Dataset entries
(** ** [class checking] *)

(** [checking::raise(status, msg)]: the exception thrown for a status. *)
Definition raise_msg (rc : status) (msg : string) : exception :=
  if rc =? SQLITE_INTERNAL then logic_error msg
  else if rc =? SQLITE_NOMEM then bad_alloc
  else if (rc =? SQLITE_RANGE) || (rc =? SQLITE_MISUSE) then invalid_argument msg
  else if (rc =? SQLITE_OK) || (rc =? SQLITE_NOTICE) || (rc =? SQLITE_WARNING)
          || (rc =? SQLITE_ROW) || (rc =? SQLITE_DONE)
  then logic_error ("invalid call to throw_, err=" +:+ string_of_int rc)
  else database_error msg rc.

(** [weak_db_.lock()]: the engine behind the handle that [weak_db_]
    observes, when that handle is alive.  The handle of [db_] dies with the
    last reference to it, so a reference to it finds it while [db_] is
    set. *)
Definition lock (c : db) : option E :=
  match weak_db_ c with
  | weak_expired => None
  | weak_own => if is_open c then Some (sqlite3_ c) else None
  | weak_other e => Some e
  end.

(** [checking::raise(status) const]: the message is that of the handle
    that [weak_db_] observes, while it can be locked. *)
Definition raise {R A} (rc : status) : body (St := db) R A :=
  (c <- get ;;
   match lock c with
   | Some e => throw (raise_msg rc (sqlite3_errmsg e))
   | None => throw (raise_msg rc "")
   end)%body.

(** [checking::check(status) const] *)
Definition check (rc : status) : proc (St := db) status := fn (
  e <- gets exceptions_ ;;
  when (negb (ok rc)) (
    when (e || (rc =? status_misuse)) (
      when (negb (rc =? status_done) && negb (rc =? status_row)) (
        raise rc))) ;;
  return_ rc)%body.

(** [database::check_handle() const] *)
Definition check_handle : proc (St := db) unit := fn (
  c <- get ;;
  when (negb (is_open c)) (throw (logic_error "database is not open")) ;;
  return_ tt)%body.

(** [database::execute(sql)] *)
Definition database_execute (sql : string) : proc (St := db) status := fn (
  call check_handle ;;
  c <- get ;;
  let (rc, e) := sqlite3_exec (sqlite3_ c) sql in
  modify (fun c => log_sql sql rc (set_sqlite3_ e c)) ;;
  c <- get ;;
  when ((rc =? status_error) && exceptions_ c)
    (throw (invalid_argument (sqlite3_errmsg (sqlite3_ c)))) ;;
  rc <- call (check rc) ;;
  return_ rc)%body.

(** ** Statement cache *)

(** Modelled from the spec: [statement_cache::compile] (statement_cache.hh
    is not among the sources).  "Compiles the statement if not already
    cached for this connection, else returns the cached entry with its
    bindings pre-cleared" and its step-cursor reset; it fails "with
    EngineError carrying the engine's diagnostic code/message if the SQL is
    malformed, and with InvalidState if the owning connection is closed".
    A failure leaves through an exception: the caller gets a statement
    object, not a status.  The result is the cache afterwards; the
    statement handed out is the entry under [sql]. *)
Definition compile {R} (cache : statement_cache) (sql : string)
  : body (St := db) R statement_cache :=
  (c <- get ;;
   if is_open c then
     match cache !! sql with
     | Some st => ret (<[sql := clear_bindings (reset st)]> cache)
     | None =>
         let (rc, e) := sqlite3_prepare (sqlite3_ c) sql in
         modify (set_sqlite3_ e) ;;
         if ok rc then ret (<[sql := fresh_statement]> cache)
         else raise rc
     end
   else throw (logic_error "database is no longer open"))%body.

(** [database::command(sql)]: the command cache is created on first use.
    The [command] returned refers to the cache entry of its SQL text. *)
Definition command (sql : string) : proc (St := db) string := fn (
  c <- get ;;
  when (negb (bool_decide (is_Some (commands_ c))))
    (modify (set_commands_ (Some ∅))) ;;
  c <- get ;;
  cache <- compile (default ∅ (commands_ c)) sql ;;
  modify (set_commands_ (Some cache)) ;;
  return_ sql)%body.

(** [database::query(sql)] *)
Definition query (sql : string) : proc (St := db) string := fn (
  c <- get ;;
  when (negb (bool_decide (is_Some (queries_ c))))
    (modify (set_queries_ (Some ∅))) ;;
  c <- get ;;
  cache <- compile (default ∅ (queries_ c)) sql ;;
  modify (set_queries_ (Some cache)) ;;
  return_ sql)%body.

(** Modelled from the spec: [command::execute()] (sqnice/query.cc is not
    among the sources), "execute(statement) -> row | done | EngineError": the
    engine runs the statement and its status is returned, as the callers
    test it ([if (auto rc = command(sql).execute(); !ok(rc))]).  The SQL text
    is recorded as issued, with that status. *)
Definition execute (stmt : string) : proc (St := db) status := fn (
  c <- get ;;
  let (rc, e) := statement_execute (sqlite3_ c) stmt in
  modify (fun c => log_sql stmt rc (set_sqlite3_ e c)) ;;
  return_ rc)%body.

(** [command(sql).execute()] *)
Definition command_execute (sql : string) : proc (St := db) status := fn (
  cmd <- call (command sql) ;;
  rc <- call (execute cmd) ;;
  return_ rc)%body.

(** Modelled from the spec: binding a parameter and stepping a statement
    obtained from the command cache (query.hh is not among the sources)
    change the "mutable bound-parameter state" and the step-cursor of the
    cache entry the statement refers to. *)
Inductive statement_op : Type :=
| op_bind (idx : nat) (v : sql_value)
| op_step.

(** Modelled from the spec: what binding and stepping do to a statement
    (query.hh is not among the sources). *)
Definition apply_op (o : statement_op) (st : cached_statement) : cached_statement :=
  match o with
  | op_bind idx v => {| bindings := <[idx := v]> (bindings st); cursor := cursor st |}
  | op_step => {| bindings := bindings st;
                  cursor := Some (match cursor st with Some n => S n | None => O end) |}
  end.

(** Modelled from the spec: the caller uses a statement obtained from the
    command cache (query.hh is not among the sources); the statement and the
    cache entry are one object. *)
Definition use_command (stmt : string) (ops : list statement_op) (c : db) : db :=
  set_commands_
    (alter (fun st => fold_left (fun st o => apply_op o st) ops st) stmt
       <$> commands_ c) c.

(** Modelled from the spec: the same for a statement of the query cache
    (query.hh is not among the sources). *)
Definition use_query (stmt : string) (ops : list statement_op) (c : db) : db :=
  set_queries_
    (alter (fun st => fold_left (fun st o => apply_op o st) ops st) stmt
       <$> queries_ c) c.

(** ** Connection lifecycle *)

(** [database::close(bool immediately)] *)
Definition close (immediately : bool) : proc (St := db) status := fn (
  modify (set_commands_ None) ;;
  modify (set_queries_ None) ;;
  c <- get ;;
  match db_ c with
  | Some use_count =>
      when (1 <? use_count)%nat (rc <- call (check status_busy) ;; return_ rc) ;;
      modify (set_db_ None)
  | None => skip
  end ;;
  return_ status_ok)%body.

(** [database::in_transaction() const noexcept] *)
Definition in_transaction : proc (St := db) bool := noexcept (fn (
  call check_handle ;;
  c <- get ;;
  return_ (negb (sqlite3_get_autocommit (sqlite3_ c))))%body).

REQUIRED WORK: Set down each line exactly as it appears, starting at the top of the data and ending at the line containing "(** [checking::check(status) const] *)", and include no other lines.

EXERCISE RESULT:
(** ** [class checking] *)

(** [checking::raise(status, msg)]: the exception thrown for a status. *)
Definition raise_msg (rc : status) (msg : string) : exception :=
  if rc =? SQLITE_INTERNAL then logic_error msg
  else if rc =? SQLITE_NOMEM then bad_alloc
  else if (rc =? SQLITE_RANGE) || (rc =? SQLITE_MISUSE) then invalid_argument msg
  else if (rc =? SQLITE_OK) || (rc =? SQLITE_NOTICE) || (rc =? SQLITE_WARNING)
          || (rc =? SQLITE_ROW) || (rc =? SQLITE_DONE)
  then logic_error ("invalid call to throw_, err=" +:+ string_of_int rc)
  else database_error msg rc.

(** [weak_db_.lock()]: the engine behind the handle that [weak_db_]
    observes, when that handle is alive.  The handle of [db_] dies with the
    last reference to it, so a reference to it finds it while [db_] is
    set. *)
Definition lock (c : db) : option E :=
  match weak_db_ c with
  | weak_expired => None
  | weak_own => if is_open c then Some (sqlite3_ c) else None
  | weak_other e => Some e
  end.

(** [checking::raise(status) const]: the message is that of the handle
    that [weak_db_] observes, while it can be locked. *)
Definition raise {R A} (rc : status) : body (St := db) R A :=
  (c <- get ;;
   match lock c with
   | Some e => throw (raise_msg rc (sqlite3_errmsg e))
   | None => throw (raise_msg rc "")
   end)%body.

(** [checking::check(status) const] *)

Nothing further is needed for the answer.